What lines in the material hold the string "slen"? Copy out each of them.

- Material supplied
..........

Lemma send_ok i s call calls l :
  buffers_ok l -> producers l !! i = Some (Filling s call [] calls) ->
  buffers_ok (mkLogger (heap l) (arrays l) (bufs l) (msg l ++ [s]) (runner l) (<[i := Idle calls]> (producers l))
                (closers l) (closed l) (quit l) (handler l) (handler_closed l) (panicked l)
                (sent l ++ [(i, chars (heap l) s)]) (written l)).
Proof.
  intros Hok Hi. pose proof (owned_once l Hok) as Hnd. pose proof (owned_old l Hok) as Hold.
  destruct (others_ok _ _ _ _ Hi (filling_all l Hok)) as [_ Hothers].
  match goal with |- buffers_ok ?l' => assert (owned l ≡ₚ owned l') as Hperm end.
  { rewrite (owned_split i _ l Hi). unfold owned, held. cbn [bufs runner msg producers filled].
    rewrite (producers_insert_perm _ _ _ (Idle calls) Hi). cbn [mbind list_bind filled app].
    apply fmap_Permutation. solve_Permutation. }
  split; cbn [heap arrays bufs msg runner producers sent written].
  - by rewrite <- Hperm.
  - by rewrite <- Hperm.
  - apply (bufs_empty l Hok).
  - by apply (insert_ok _ _ _ _ _ Hi).
  - rewrite fmap_app, (lines_sent l Hok). cbn. by rewrite !fmap_app, !app_assoc.
Qed.

Lemma putBuf_ok l m :
  buffers_ok l -> runner l = Putting m ->
  buffers_ok (mkLogger (heap l) (arrays l) (putBuf m (bufs l)) (msg l) Select (producers l) (closers l) (closed l)
                (quit l) (handler l) (handler_closed l) (panicked l) (sent l) (written l)).
Proof.
  intros [Hnd Hold Hempty Hfill Hsent] Hr. unfold owned in *. rewrite Hr in *. cbn [in_hand to_write app] in *.
  assert (bufs l ++ m :: msg l ++ (producers l ≫= filled) ≡ₚ m :: bufs l ++ msg l ++ (producers l ≫= filled)) as Hperm
    by solve_Permutation.
  rewrite Hperm in Hnd, Hold. unfold putBuf.
  split; unfold owned; cbn [heap arrays bufs msg runner producers sent written in_hand to_write app]; try done;
    destruct (length (bufs l) <? maxBufPoolSize); cbn [app fmap list_fmap addr] in *; try done.
  - by inversion Hnd.
  - by inversion Hold.
  - by constructor.
Qed.

Lemma step_buffers e l l' : buffers_ok l -> step e l = Some l' -> buffers_ok l'.
Proof.
  intros Hok. unfold step. destruct (panicked l); [done|]. destruct e as [i room|message|i].
  - unfold producer_step. destruct (producers l !! i) as [[[|call calls]|s call [|c todo] calls]|] eqn:Hi; [done| | | |done].
    + pose proof (pop_ok i call calls l Hok Hi) as H. destruct (popBuf l) as [[[s bs] hp] n]. by intros [= <-].
    + destruct (length (msg l) <? msg_cap); [|done]. intros [= <-]. by apply (send_ok i s call calls l Hok Hi).
    + pose proof (append_ok i room s c call todo calls l Hok Hi) as H.
      destruct (append room s c (heap l) (arrays l)) as [[s' hp] n]. by intros [= <-].
  - unfold runner_step. destruct (runner l) as [|m|m| |] eqn:Hr; [|intros [= <-]..|done].
    + destruct message.
      * destruct (msg l) as [|m ms] eqn:Hm; [done|]. intros [= <-].
        destruct Hok as [Hnd Hold Hempty Hfill Hsent]. unfold owned in *. rewrite Hr, Hm in *. by split.
      * destruct (quit l); [done| |done]. intros [= <-].
        destruct Hok as [Hnd Hold Hempty Hfill Hsent]. unfold owned in *. rewrite Hr in *. by split.
    + destruct Hok as [Hnd Hold Hempty Hfill Hsent]. unfold owned in *. rewrite Hr in *. split; try done.
      cbn [heap sent written to_write runner msg app] in *. rewrite Hsent. by rewrite <- app_assoc.
    + by apply putBuf_ok.
    + destruct Hok as [Hnd Hold Hempty Hfill Hsent]. unfold owned in *. rewrite Hr in *.
      by destruct (bool_decide (length (msg l) = 0)); split.
  - unfold closer_step. destruct (closers l !! i) as [[]|]; try done; try (destruct (runner l) eqn:Hr; try done);
      intros [= <-]; destruct Hok as [Hnd Hold Hempty Hfill Hsent]; try (by split);
      (destruct (quit l); by split) || (unfold owned in *; rewrite Hr in *; by split).
Qed.

Lemma New_buffers h programs n : buffers_ok (New h programs n).
Proof.
  assert ((Idle <$> programs) ≫= filled = []) as Hf by (by induction programs).
  split; unfold owned; cbn [New heap arrays bufs msg runner producers sent written in_hand to_write app];
    rewrite ?Hf; try done.
  - constructor.
  - apply Forall_fmap. by apply Forall_true.
Qed.

(** ** The lines of each goroutine keep their order *)
Definition line (call : list bytes) : bytes := concat call.
Definition mine (i : nat) (ls : list (nat * bytes)) : list bytes := (filter (fun x => x.1 = i) ls).*2.
Definition pending (p : producer) : list bytes :=
  match p with Idle calls => line <$> calls | Filling _ call _ calls => line call :: (line <$> calls) end.

Definition programs_ok (programs : list (list (list bytes))) (l : Logger) : Prop :=
  forall i prog, programs !! i = Some prog ->
    exists p, producers l !! i = Some p /\ line <$> prog = mine i (sent l) ++ pending p.

(** A step of goroutine [i] that sends nothing, and one that sends. *)
Lemma programs_set programs i p p' l l' :
  programs_ok programs l -> producers l !! i = Some p -> producers l' = <[i := p']> (producers l) ->
  (sent l' = sent l /\ pending p' = pending p) \/
  (exists m, sent l' = sent l ++ [(i, m)] /\ pending p = m :: pending p') ->
  programs_ok programs l'.
Proof.
  intros Hok Hi Hps Hsent j prog Hj. destruct (Hok j prog Hj) as (q & Hq & Hprog). rewrite Hps.
  destruct (decide (j = i)) as [->|Hne].
  - exists p'. rewrite list_lookup_insert_eq by by apply lookup_lt_Some in Hi. split; [done|].
    rewrite Hq in Hi. injection Hi as ->. rewrite Hprog. destruct Hsent as [[-> ->] | (m & -> & ->)]; [done|].
    unfold mine. rewrite filter_app, fmap_app, filter_cons_True by done. by rewrite <- app_assoc.
  - exists q. rewrite list_lookup_insert_ne by done. split; [done|]. rewrite Hprog. f_equal.
    destruct Hsent as [[-> _] | (m & -> & _)]; [done|].
    unfold mine. rewrite filter_app, filter_cons_False by (cbn; by apply not_eq_sym). by rewrite filter_nil, app_nil_r.
Qed.

Lemma step_programs programs e l l' :
  buffers_ok l -> programs_ok programs l -> step e l = Some l' -> programs_ok programs l'.
Proof.
  intros Hbuf Hok. unfold step. destruct (panicked l); [done|]. destruct e as [i room|message|i].
  - unfold producer_step. destruct (producers l !! i) as [[[|call calls]|s call [|c todo] calls]|] eqn:Hi; [done| | | |done].
    + destruct (popBuf l) as [[[s bs] hp] n]. intros [= <-].
      apply (programs_set programs i _ (Filling s call call calls) l _ Hok Hi); [done | by left].
    + destruct (length (msg l) <? msg_cap); [|done]. intros [= <-].
      apply (programs_set programs i _ (Idle calls) l _ Hok Hi); [done | right].
      exists (chars (heap l) s). split; [done|]. cbn [pending].
      destruct (others_ok _ _ _ _ Hi (filling_all l Hbuf)) as [[_ Hcall] _]. cbn [concat] in Hcall.
      rewrite app_nil_r in Hcall. unfold line at 1. by rewrite <- Hcall.
    + destruct (append room s c (heap l) (arrays l)) as [[s' hp] n]. intros [= <-].
      apply (programs_set programs i _ (Filling s' call todo calls) l _ Hok Hi); [done | by left].
  - unfold runner_step. destruct (runner l) as [|m|m| |]; [|by intros [= <-]..|done].
    destruct message; [destruct (msg l); [done|] | destruct (quit l); try done]; by intros [= <-].
  - unfold closer_step. destruct (closers l !! i) as [[]|]; try done; try (destruct (runner l); try done);
      try (destruct (quit l)); by intros [= <-].
Qed.
(* ===== verification/NoSchema.v ===== *)
(** * Sessions without a schema

    [onConn] asks for the schema of the user without looking at the answer,
    so that a client who logs in while the configuration is replaced may get
    none.  [handleUseDB], [handleFieldList] and [handleStmtPrepare] check for
    that; every other use of [c.schema] is a nil pointer, whose panic
    [handleQuery] recovers as an internal error. *)
From S2P Require Import Prelude Errors StateM GoLib GoTime GoFmt Charset ErrTables Wire Field Order Resultset.
From S2P Require Import Ast YyParse RouteLists Rule Plan Router ExecDB SelectMerge StmtArgs Session Handlers Stmt.
From S2P Require Import SessionFacts OwnerFacts GoNet Node Server Admin.
From Stdlib Require Import Ascii.
Open Scope Z_scope.

Section Session.
Context `{Outside} `{StrMapOrder} `{MapOrder} `{Timezone} `{GoFloat} `{GoSort} `{ErrorText}.
Context (s : proxy).   (* its [schema_nodes] are not used *)

Abbreviation M := (ST ClientConn).

Definition no_database {A} : M A := fail (ErrSqlError (NewDefaultError ER_NO_DB_ERROR [])).

(** [GetTransExecDB] and [GetExecDB]: a hint looks into [c.schema.nodes],
    a statement on tables into [c.schema.rule]; so does [setExecuteNode]. *)
Definition get_exec_db_unset (tokens : list string) (sql : string) : M (option ExecuteDB) :=
  do! c := get in
  do! t0 := lift (at_ tokens 0) in
  do! hint := (if isInTransaction c && Nat.leb 2 (length tokens) then lift (is_comment t0) else ret false) in
  if hint then nil_pointer
  else
    match PARSE_TOKEN_MAP !! ToLower t0 with
    | Some TK_ID_SET =>
        do! planned := on_router (set_planned sql tokens) in if planned then ret None else nil_pointer
    | Some (TK_ID_SELECT | TK_ID_DELETE | TK_ID_INSERT | TK_ID_REPLACE | TK_ID_UPDATE | TK_ID_SHOW | TK_ID_TRUNCATE)
    | None => nil_pointer
    | Some _ => ret None
    end.

Definition preHandleShard_unset (sql : string) : M bool :=
  if slen sql =? 0 then fail ErrCmdUnsupport
  else
    do! refused := lift (blacklisted s sql) in
    if (refused : bool) then fail (ErrSqlError (NewError ER_UNKNOWN_ERROR "sql in blacklist."))
    else
    let tokens := FieldsFunc sql IsSqlSep in
    match tokens with
    | [] => fail ErrCmdUnsupport
    | _ =>
        do! (err, _) := try (get_exec_db_unset tokens sql) in
        match err with
        | Some ErrIgnoreSQL => do! _ := writeOK None in ret true
        | Some e => fail e
        | None => ret false
        end
    end.

Definition handleUseDB_unset (dbName : string) : M unit :=
  if slen dbName =? 0 then fail (Errorf "must have database, the length of dbName is zero") else no_database.

Definition run_statement_unset (stmt : Statement) (sql : string) : M unit :=
  match stmt with
  | StSelect _ | StInsert _ | StUpdate _ | StDelete _ | StReplace _ | StTruncate _ => nil_pointer
  | StUseDB db => handleUseDB_unset db
  | _ => run_statement s stmt sql
  end.

Definition handleQuery_unset (sql : string) : M unit :=
  recovering
    (let sql := TrimRight sql ";" in
     do! hasHandled := preHandleShard_unset sql in
     if hasHandled then ret tt
     else do! stmt := lift (YyParse.Parse sql) in run_statement_unset stmt sql)
    ErrInternalServer.

Definition run_prepared_unset (stmt : Statement) (sql : string) (args : list value) : M unit :=
  match stmt with
  | StSelect _ | StInsert _ | StUpdate _ | StDelete _ | StReplace _ => nil_pointer
  | _ => run_prepared s stmt sql args
  end.

(** The commands that do not look at the schema are those of [dispatch]. *)
Definition dispatch_unset (data : bytes) : C unit :=
  do! cmd := lift (at_ data 0) in
  let args := tail data in
  if cmd =? COM_QUERY then on_session (handleQuery_unset (string_of args))
  else if cmd =? COM_INIT_DB then on_session (handleUseDB_unset (string_of args))
  else if cmd =? COM_FIELD_LIST then do! _ := lift (field_list_args args) in on_session no_database
  else if cmd =? COM_STMT_PREPARE then on_session no_database
  else if cmd =? COM_STMT_EXECUTE then execute_with run_prepared_unset args
  else dispatch s data.

(** ** The session keeps its user *)
Lemma moves_set_planned sql tokens : moves same_router (set_planned sql tokens).
Proof. unfold set_planned. moves. Qed.

Lemma owner_get_exec_db_unset tokens sql : moves same_owner (get_exec_db_unset tokens sql).
Proof.
  assert (moves same_owner (on_router (set_planned sql tokens))) by apply owner_on_router, moves_set_planned.
  unfold get_exec_db_unset. moves.
Qed.
#[local] Hint Resolve owner_get_exec_db_unset : methods.
Lemma owner_preHandleShard_unset sql : moves same_owner (preHandleShard_unset sql).
Proof. unfold preHandleShard_unset. moves. Qed.
#[local] Hint Resolve owner_preHandleShard_unset owner_run_statement owner_run_prepared : methods.
Lemma owner_run_statement_unset stmt sql : moves same_owner (run_statement_unset stmt sql).
Proof. unfold run_statement_unset, handleUseDB_unset, no_database. destruct stmt; moves. Qed.
#[local] Hint Resolve owner_run_statement_unset : methods.
Lemma owner_handleQuery_unset sql : moves same_owner (handleQuery_unset sql).
Proof. unfold handleQuery_unset. moves_deferred. Qed.
Lemma owner_run_prepared_unset stmt sql args : moves same_owner (run_prepared_unset stmt sql args).
Proof. unfold run_prepared_unset. moves. Qed.
#[local] Hint Resolve owner_handleQuery_unset owner_run_prepared_unset client_the_stmt client_on_args client_dispatch : methods.
#[local] Existing Instance same_client_preorder.
#[local] Hint Extern 1 (moves same_client (modify _)) => apply client_modify; done : methods.
#[local] Hint Extern 2 (moves same_client (on_session _)) => apply client_on_session; moves : methods.

Lemma client_dispatch_unset data : moves same_client (dispatch_unset data).
Proof. unfold dispatch_unset, handleUseDB_unset, no_database, execute_with, ResetParams. moves. Qed.
#[local] Hint Resolve client_dispatch_unset : methods.
Lemma owner_report_unset data c : same_owner (session c) (session (report (dispatch_unset data) c).1).
Proof. enough (moves same_client (report (dispatch_unset data))) as Hm by apply Hm. unfold report, Stmt.writeError. moves. Qed.
End Session.

(** ** Administration without a schema *)
Section Admin.
Context `{StrMapOrder} `{Stats} `{GoFloat}.
Variables
  (room : nat -> nat) (backends : nat -> servers) (create_file : string -> option error)
  (WriteConfigFile : Config -> option error) (execPath : string).

(** The three lists that name [c.schema]; that of the schemas does so once for every
    schema of the configuration. *)
Definition shows_schema (stmt : Statement) (s : Server) : bool :=
  match stmt with
  | StAdmin region columns rows =>
      match node_String (TableName_Format region), first_tuple rows 3 with
      | Ok region, Ok [opt; k; v] =>
          is_ok (checkCmdOrder region columns) && String.eqb (ToLower region) "server" && String.eqb (ToLower opt) "show" &&
          String.eqb v "config" &&
          (String.eqb k "proxy" || String.eqb k "node" ||
           (String.eqb k "schema" && match SchemaList (cfg s) with [] => false | _ => true end))
      | _, _ => false
      end
  | _ => false
  end.

Definition no_schema : Schema := mkSchema ∅ (mkRouter ∅ (NewDefaultRule "") []).

Definition admin_statement_unset (stmt : Statement) : ST Server (option Resultset) :=
  do! s := get in
  if shows_schema stmt s then nil_pointer
  else admin_statement room backends create_file WriteConfigFile execPath no_schema stmt.

Definition proxy_unset (s : Server) : proxy :=
  mkProxy ∅ (dom (nodes s)) (refuses s) (fun stmt => (admin_statement_unset stmt s).2).

Definition query_effect_unset `{Outside} (sql : string) (c : ClientConn) (s : Server) : Server :=
  let sql := TrimRight sql ";" in
  match preHandleShard_unset (proxy_unset s) sql c with
  | (c, Ok false) =>
      match YyParse.Parse sql with
      | Ok stmt => if is_admin stmt && String.eqb (c_user c) "root" then (admin_statement_unset stmt s).1 else s
      | _ => s
      end
  | _ => s
  end.

(** The schema that stands in for none is never looked at. *)
Lemma admin_statement_any_schema sch sch' stmt s : shows_schema stmt s = false ->
  admin_statement room backends create_file WriteConfigFile execPath sch stmt s =
  admin_statement room backends create_file WriteConfigFile execPath sch' stmt s.
Proof.
  intros Hs. destruct stmt as [| | | | | | | | | | | | |reg columns rows| | |]; try done. cbn [shows_schema admin_statement] in *.
  unfold handleAdmin, bind at 1, lift at 1. symmetry. unfold bind at 1, lift at 1.
  destruct (node_String _) as [region|e|p]; [|done..].
  unfold bind at 1, lift at 1. symmetry. unfold bind at 1, lift at 1.
  destruct (checkCmdOrder region _) as [[]|e|p]; [|done..].
  destruct (String.eqb (ToLower region) "node"); [done|]. destruct (String.eqb (ToLower region) "server"); [|done].
  unfold no_result, handleServerCmd, bind at 1, lift at 1. symmetry. unfold bind at 1, lift at 1.
  destruct (first_tuple _ 3) as [words|e|p]; [|done..].
  destruct words as [|opt [|k [|v [|]]]]; try done. destruct (String.eqb (ToLower opt) "show"); [|done]. cbn [is_ok andb] in Hs.
  unfold handleAdminShow. destruct ((slen k =? 0) || (slen v =? 0)); [done|].
  destruct (String.eqb v "config"); cbn [andb] in *; [|by rewrite !andb_false_r].
  destruct (String.eqb k "proxy"); [done|]. destruct (String.eqb k "node"); [done|].
  destruct (String.eqb k "schema"); [|done]. cbn [andb orb] in *. unfold from_server, bind, get, handleShowSchemaConfig.
  by destruct (SchemaList (cfg s)).
Qed.
End Admin.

..........

- Result of this exercise
  if slen sql =? 0 then fail ErrCmdUnsupport
  if slen dbName =? 0 then fail (Errorf "must have database, the length of dbName is zero") else no_database.
  unfold handleAdminShow. destruct ((slen k =? 0) || (slen v =? 0)); [done|].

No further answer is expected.